Task: Search the entries for the word "pydict". Copy every line where it turns up.

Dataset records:
(** * sandman2.model: the [Model] base class of RESTful resources

    A shallow embedding of [src/sandman2/model.py].  Instances live in a
    store of objects addressed by references, attribute access and
    assignment are the operations of a small state-and-exception monad,
    and every method of [Model] is a computation in that monad, written
    statement by statement after the Python text.

    The methods are those of an ordinary instance, one that hides no
    class attribute and no method behind an attribute of its own
    ([ordinary] below): [self.__url__], [self.__table__] and the methods
    called on [self] are read from the class.  [update] can assign such
    an attribute; [call] is the call of a method by name as a caller
    writes it, and what is proved of the calls that follow an [update]
    is proved of ordinary instances and of mappings that assign no such
    name. *)

From Stdlib Require Import ZArith String List.
From Stdlib Require Import Floats.SpecFloat.
From stdpp Require Import gmap strings list fin_maps pretty.

Open Scope Z_scope.

(** ** The Python values the methods handle *)

(** [decimal.Decimal]: a number [(-1)^sign * coefficient * 10^exponent],
    an infinity, or a NaN, quiet or signalling. *)
Inductive decimal :=
  | Decimal (sign : bool) (coefficient : N) (exponent : Z)
  | DInfinity (sign : bool)
  | DNaN (signalling : bool).

(** [float]: an IEEE 754 binary64 number. *)
Definition prec : Z := 53.
Definition emax : Z := 1024.

(** The binary64 number nearest to [(-1)^sign * c * 10^e], ties to even;
    a magnitude beyond the largest float gives an infinity, a magnitude
    below half the least subnormal gives a zero. *)
Definition nearest_float (sign : bool) (c : N) (e : Z) : spec_float :=
  match c with
  | N0 => S754_zero sign
  | Npos c =>
      if (0 <=? e)%Z
      then binary_round prec emax sign (c * Z.to_pos (10 ^ e))%positive 0
      else
        let '(q, e', l) :=
          SFdiv_core_binary prec emax (Zpos c) 0 (10 ^ (- e)) 0 in
        binary_round_aux prec emax sign q e' l
  end.

(** [float(d)] for a [Decimal] [d].  A signalling NaN has no float:
    [float] raises [ValueError] there, which [None] stands for. *)
Definition float_of_decimal (d : decimal) : option spec_float :=
  match d with
  | Decimal sign c e => Some (nearest_float sign c e)
  | DInfinity sign => Some (S754_infinity sign)
  | DNaN false => Some S754_nan
  | DNaN true => None
  end.

(** References to objects. *)
Abbreviation loc := positive.

Inductive value :=
  | VNone
  | VBool (b : bool)
  | VInt (z : Z)
  | VStr (s : string)
  | VDecimal (d : decimal)
  | VFloat (f : spec_float)
  | VRef (l : loc).

(** The truth value [if instance:] tests.  An object is true: the mapped
    classes define neither [__bool__] nor [__len__]. *)
Definition truthy (v : value) : bool :=
  match v with
  | VNone => false
  | VBool b => b
  | VInt z => negb (z =? 0)
  | VStr s => negb (String.eqb s "")
  | VDecimal (Decimal _ c _) => negb (c =? 0)%N
  | VDecimal _ => true
  | VFloat (S754_zero _) => false
  | VFloat _ => true
  | VRef _ => true
  end.

(** [sub in s] on strings. *)
Fixpoint contains (sub s : string) : bool :=
  if String.prefix sub s then true
  else match s with
       | EmptyString => false
       | String _ s' => contains sub s'
       end.

(** A [dict] with string keys, in iteration order. *)
Abbreviation pydict := (list (string * value)).

Definition keys (d : pydict) : list string := fst <$> d.

Fixpoint getitem (d : pydict) (k : string) : option value :=
  match d with
  | [] => None
  | (k', v) :: d' => if String.eqb k' k then Some v else getitem d' k
  end.

(** ** Table and mapper metadata *)

Module Column.
(** What the methods read of a [sqlalchemy.Column].  [key] is the name the
    column goes by in Python: the key of the column in [table.columns] and
    the attribute of the mapped instance.  It is [name], the name in the
    database, unless the column declares [key=]. *)
Record t := Build
  { key : string; name : string; nullable : bool; primary_key : bool }.
End Column.

Module Table.
(** A [sqlalchemy.Table]: its columns in the order the table declares
    them, and [key_order], the keys of the columns its primary-key
    constraint lists, in the order it lists them; [key_order] is empty
    when the key is declared by the columns' flags alone. *)
Record t := Build { columns : list Column.t; key_order : list string }.

(** The names of the columns, in declaration order. *)
Definition names (tbl : t) : list string :=
  Column.name <$> columns tbl.

(** [columns.keys()]: the keys of the columns, in declaration order. *)
Definition columns_keys (tbl : t) : list string :=
  Column.key <$> columns tbl.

Written response:
Abbreviation pydict := (list (string * value)).
Definition keys (d : pydict) : list string := fst <$> d.
Fixpoint getitem (d : pydict) (k : string) : option value :=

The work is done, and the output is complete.